CIENTO DOCE

Lugano Suiza a la misma hora

Harry llamó a la puerta de la habitación y entró seguido de Elena. Danny estaba solo, sentado en el borde de la cama con la vista fija en la pequeña pantalla del televisor situado encima de una mesita antigua.

– ¿Dónde está el padre Bardoni? -preguntó Harry. Hacía más de dos horas que el sacerdote había subido a entrevistarse con Danny. Al final, Harry se había hartado de esperar y había decidido hablar él mismo con Bardoni.

– Se ha ido -respondió Danny sin dejar de mirar la televisión.

– ¿Adónde?

– A Roma.

– ¿Ha hecho todo el viaje desde Roma y se ha ido sin más?

Danny no respondió y continuó mirando las imágenes transmitidas en directo desde China. En Hefei había caído la noche y en la ciudad reinaba un silencio tenebroso. Los periodistas no decían nada, se limitaban a observar, al igual que los soldados -vestidos con gafas, máscaras y uniforme de protección- que les impedían cruzar las barricadas. A lo lejos se distinguían con claridad dos puntos luminosos bajo el cielo negro. Sobraban las palabras y los primeros planos resultaban impensables. Los equipos de rescate, agobiados de trabajo, habían recibido la orden de incinerar los cuerpos para evitar la propagación de la epidemia. En la esquina inferior derecha de la pantalla aparecía un gráfico estadístico.

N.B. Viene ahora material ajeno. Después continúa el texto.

Lemma add_row_keys (portfolio_map : list (string * pdata)) (row : row Columns) :
  map fst (add_row calculate_item_value position_target_weights
                   portfolio_builder_data r portfolio_map row)
  = map fst (alist_setdefault (row_portfolio_id row)
               (PData (row_portfolio_name row) [] 0) portfolio_map).
Proof.
  unfold add_row. cbv zeta.
  destruct (has_company row); [apply alist_adjust_keys|reflexivity].
Qed.

Lemma add_row_Qsum (portfolio_map : list (string * pdata)) (row : row Columns) :
  NoDup (map fst portfolio_map) ->
  Qsum (map (fun kv => pd_currentValue (snd kv))
            (add_row calculate_item_value position_target_weights
                     portfolio_builder_data r portfolio_map row))
  == Qsum (map (fun kv => pd_currentValue (snd kv)) portfolio_map)
     + (if has_company row then calculate_item_value row else 0).
Proof.
  intros ND. unfold add_row. cbv zeta.
  destruct (has_company row).
  - rewrite (alist_adjust_Qsum pd_currentValue (calculate_item_value row)).
    + rewrite (alist_setdefault_Qsum pd_currentValue); reflexivity.
    + apply alist_setdefault_NoDup, ND.
    + apply alist_setdefault_keys.
    + intros pd. reflexivity.
  - rewrite (alist_setdefault_Qsum pd_currentValue); [lra|reflexivity].
Qed.

(** The invariant of the loop of lines 549-599. *)
Lemma rows_aggregated (rows : list (row Columns)) :
  let portfolio_map :=
    foldl (add_row calculate_item_value position_target_weights
                   portfolio_builder_data r) [] rows in
  NoDup (map fst portfolio_map)
  /\ (forall pid, In pid (map fst portfolio_map)
                  <-> In pid (map row_portfolio_id rows))
  /\ (forall pid pd,
        In (pid, pd) portfolio_map ->
        aggregate_of calculate_item_value
          (position_of_row calculate_item_value position_target_weights
                           portfolio_builder_data r)
          rows pid pd
        /\ exists row0,
             List.find (fun row => String.eqb (row_portfolio_id row) pid) rows
             = Some row0
             /\ pd_name pd = row_portfolio_name row0)
  /\ Qsum (map (fun kv => pd_currentValue (snd kv)) portfolio_map)
     == Qsum (map calculate_item_value (List.filter has_company rows)).
Proof.
  cbv zeta. induction rows as [|row rows IH] using rev_ind.
  - simpl. split; [apply NoDup_nil_2|]. split; [tauto|].
    split; [intros pid pd []|reflexivity].
  - destruct IH as (ND & Keys & Entries & Total).
    rewrite foldl_app. cbn [foldl].
    set (portfolio_map := foldl _ [] rows) in *.
    split; [|split; [|split]].
    + rewrite add_row_keys. apply alist_setdefault_NoDup, ND.
    + intros pid. rewrite add_row_keys, alist_setdefault_key_In, Keys.
      rewrite map_app, in_app_iff. simpl. intuition.
    + intros pid pd' Hin. apply add_row_In in Hin as (pd & Hin & ->).
      apply alist_setdefault_In in Hin as [Hin | [New E]].
      * destruct (Entries pid pd Hin) as (Agg & row0 & F & N).
        split; [apply entry_after_row, Agg|].
        exists row0. rewrite find_snoc, F. split; [reflexivity|].
        destruct (in_portfolio pid row); exact N.
      * injection E as -> ->. rewrite Keys in New. split.
        -- apply entry_after_row, entry_of_no_rows, New.
        -- exists row. rewrite find_snoc, (find_no_row _ _ New).
           rewrite String.eqb_refl. split; [reflexivity|].
           destruct (in_portfolio _ row); reflexivity.
    + rewrite add_row_Qsum by exact ND. rewrite Total.
      rewrite (filter_snoc has_company), map_app, Qsum_app.
      destruct (has_company row); cbn [map];
        rewrite ?Qsum_cons, Qsum_nil; lra.
Qed.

«Últimas cifras oficiales: 77.606 muertos.»-Dios mío… -Danny contuvo la respiración.

Era la primera noticia que tenía de lo sucedido en China. La había visto por casualidad, en realidad había encendido la televisión para averiguar cómo se desarrollaba la búsqueda policial de él y de su hermano.

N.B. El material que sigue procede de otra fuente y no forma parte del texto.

(** * dev-tools: PHP-array parser, DDL parser and JSON differ

    A shallow embedding of the three text-processing libraries of the
    repository,

      - [src/lib/json-diff.ts]   (module [JsonDiff]),
      - [src/lib/ddl-parser.ts]  (module [Ddl]),
      - [src/lib/php-parser.ts]  (module [Php]),

    followed by the properties stated about them (modules [Termination],
    [JsonDiffFacts], [DdlFacts] and [PhpFacts]).

    Conventions of the embedding.

    - A JavaScript string is a [string]: a sequence of code units, here
      restricted to the code units below 256.
    - A regular expression of the source is a term of [Regex.regex], run by
      a backtracking matcher with the priorities of the host.
    - A JavaScript number is a [JsNumber]: an exact decimal fraction, or one
      of [NaN], [+Infinity], [-Infinity].  Binary rounding of IEEE doubles is
      not part of the model.
    - A JavaScript object used as a record of own properties is an
      association list kept in the order of [Object.keys]; its keys are
      pairwise distinct ([uniqueKeys]).  Property reads see own properties
      only: the names that the host resolves through [Object.prototype]
      ([constructor], [__proto__], ...) are not used as keys.
    - A function that may throw returns a [Result].
    - A loop of the source that moves a cursor is a recursion on the input
      when that is structural, and on a counter otherwise; module
      [Termination] shows that the counters are large enough. *)

From Stdlib Require Import List String Ascii Bool Arith ZArith NArith Lia.
From Stdlib Require Import DecimalString Permutation.
Import ListNotations.

Local Open Scope string_scope.
Local Open Scope list_scope.
Local Open Scope nat_scope.

(** String concatenation, the [+] of the host language on strings. *)
Infix "+++" := String.append (right associativity, at level 60).

(* ================================================================== *)
(** ** Characters and strings of the host language *)

Module Js.

Definition chr (n : nat) : ascii := ascii_of_nat n.
Definition code (c : ascii) : nat := nat_of_ascii c.

Definition DQUOTE : ascii := chr 34.
Definition SQUOTE : ascii := chr 39.
Definition BACKSLASH : ascii := chr 92.
Definition BACKTICK : ascii := chr 96.
Definition LF : ascii := chr 10.
Definition CR : ascii := chr 13.
Definition TAB : ascii := chr 9.

(** One-character string. *)
Definition str1 (c : ascii) : string := String c EmptyString.

Definition inRange (lo hi : nat) (c : ascii) : bool :=
  (lo <=? code c) && (code c <=? hi).

(** [\d], [\w] and [\s] of a regular expression without the [u] flag. *)
Definition isDigit (c : ascii) : bool := inRange 48 57 c.
Definition isUpper (c : ascii) : bool := inRange 65 90 c.
Definition isLower (c : ascii) : bool := inRange 97 122 c.
Definition isAlpha (c : ascii) : bool := isUpper c || isLower c.
Definition isWord (c : ascii) : bool :=
  isAlpha c || isDigit c || (code c =? 95).
Definition isSpace (c : ascii) : bool :=
  inRange 9 13 c || (code c =? 32) || (code c =? 160).
Definition isLineTerminator (c : ascii) : bool :=
  (code c =? 10) || (code c =? 13).

(** Case mapping of the letters A to Z; the source changes the case of
    words made of ASCII letters, digits and underscores only. *)
Definition toLowerChar (c : ascii) : ascii :=
  if isUpper c then chr (code c + 32) else c.
Definition toUpperChar (c : ascii) : ascii :=
  if isLower c then chr (code c - 32) else c.

Fixpoint mapStr (f : ascii -> ascii) (s : string) : string :=
  match s with
  | EmptyString => EmptyString
  | String c s' => String (f c) (mapStr f s')
  end.

Definition toLowerCase : string -> string := mapStr toLowerChar.
Definition toUpperCase : string -> string := mapStr toUpperChar.

Fixpoint allStr (p : ascii -> bool) (s : string) : bool :=
  match s with
  | EmptyString => true
  | String c s' => p c && allStr p s'
  end.

Fixpoint dropWhile (p : ascii -> bool) (s : string) : string :=
  match s with
  | EmptyString => EmptyString
  | String c s' => if p c then dropWhile p s' else s
  end.

Fixpoint revStr (acc s : string) : string :=
  match s with
  | EmptyString => acc
  | String c s' => revStr (String c acc) s'
  end.

(** [String.prototype.trim]. *)
Definition trim (s : string) : string :=
  revStr EmptyString
    (dropWhile isSpace (revStr EmptyString (dropWhile isSpace s))).

Fixpoint take (n : nat) (s : string) : string :=
  match n, s with
  | S n', String c s' => String c (take n' s')
  | _, _ => EmptyString
  end.

Fixpoint drop (n : nat) (s : string) : string :=
  match n, s with
  | S n', String _ s' => drop n' s'
  | _, _ => s
  end.

Fixpoint lastChar (d : option ascii) (s : string) : option ascii :=
  match s with
  | EmptyString => d
  | String c s' => lastChar (Some c) s'
  end.

(** [s.startsWith(p)], returning the remainder. *)
Fixpoint stripPrefix (p s : string) : option string :=
  match p with
  | EmptyString => Some s
  | String a p' =>
      match s with
      | String b s' => if Ascii.eqb a b then stripPrefix p' s' else None
      | EmptyString => None
      end
  end.

(** [s.includes(sub)] *)
Fixpoint includes (sub s : string) : bool :=
  match stripPrefix sub s with
  | Some _ => true
  | None =>
      match s with
      | EmptyString => false
      | String _ s' => includes sub s'
      end
  end.

(** [s.split(sep)] for a one-character separator. *)
Fixpoint splitChar (sep : ascii) (cur : string) (s : string) : list string :=
  match s with
  | EmptyString => [revStr EmptyString cur]
  | String c s' =>
      if Ascii.eqb c sep
      then revStr EmptyString cur :: splitChar sep EmptyString s'
      else splitChar sep (String c cur) s'
  end.

Definition split (sep : ascii) (s : string) : list string :=
  splitChar sep EmptyString s.

(** [xs.join(sep)]. *)
Fixpoint join (sep : string) (xs : list string) : string :=
  match xs with
  | [] => EmptyString
  | [x] => x
  | x :: xs' => x +++ sep +++ join sep xs'
  end.

(** [s.repeat(n)]. *)
Fixpoint repeat (s : string) (n : nat) : string :=
  match n with
  | 0 => EmptyString
  | S n' => s +++ repeat s n'
  end.

Definition natToString (n : nat) : string :=
  NilZero.string_of_uint (Nat.to_uint n).

Definition ZToString (z : Z) : string :=
  NilZero.string_of_int (Z.to_int z).

(** Truthiness of a string: non-empty. *)
Definition nonEmpty (s : string) : bool :=
  match s with EmptyString => false | _ => true end.

End Js.

(* ================================================================== *)
(** ** Numbers and the generic value tree *)

(** A number is an exact decimal [mant * 10^(-scale)], or one of the three
    non-finite values. *)
Inductive JsNumber : Type :=
| Finite (mant : Z) (scale : nat)
| NaN
| PosInfinity
| NegInfinity.

Module Num.

Definition pow10 (n : nat) : Z := Z.pow 10 (Z.of_nat n).

(** Strict equality [===] on numbers: [NaN] differs from everything. *)
Definition eqb (a b : JsNumber) : bool :=
  match a, b with
  | Finite m1 s1, Finite m2 s2 => Z.eqb (m1 * pow10 s2)%Z (m2 * pow10 s1)%Z
  | PosInfinity, PosInfinity => true
  | NegInfinity, NegInfinity => true
  | _, _ => false
  end.

Definition isFinite (a : JsNumber) : bool :=
  match a with Finite _ _ => true | _ => false end.

Definition ofZ (z : Z) : JsNumber := Finite z 0.

(** Drop trailing zeros of the fraction. *)
Fixpoint normalize (m : Z) (s : nat) : Z * nat :=
  match s with
  | 0 => (m, 0)
  | S s' => if Z.eqb (Z.modulo m 10) 0 then normalize (Z.div m 10) s'
            else (m, s)
  end.

Definition padLeft (n : nat) (s : string) : string :=
  Js.repeat "0" (n - String.length s) +++ s.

– ¿Danny? -insistió Harry.

Danny tomó el mando a distancia y apuntó al televisor. ¡Clic!

La pantalla se tornó negra.

Danny contempló primero a Harry y luego a Elena.

– ¿Podría dejarnos solos, por favor, hermana? -le pidió en italiano.

– Claro, padre… -Elena miró por un segundo a Harry y salió del dormitorio.

Al cerrarse la puerta, Danny se volvió hacia su hermano.

– El cardenal Marsciano está enfermo… Debo regresar a Roma, necesito tu ayuda.

– ¿A Roma? -repitió Harry incrédulo.

– Sí.

– ¿Por qué?

– Acabo de decírtelo.

– No, lo único que has dicho es que el cardenal Marsciano está enfermo, nada más.

Harry lanzó una mirada furiosa a su hermano. Se encontraban en el mismo punto en que habían dejado la última conversación.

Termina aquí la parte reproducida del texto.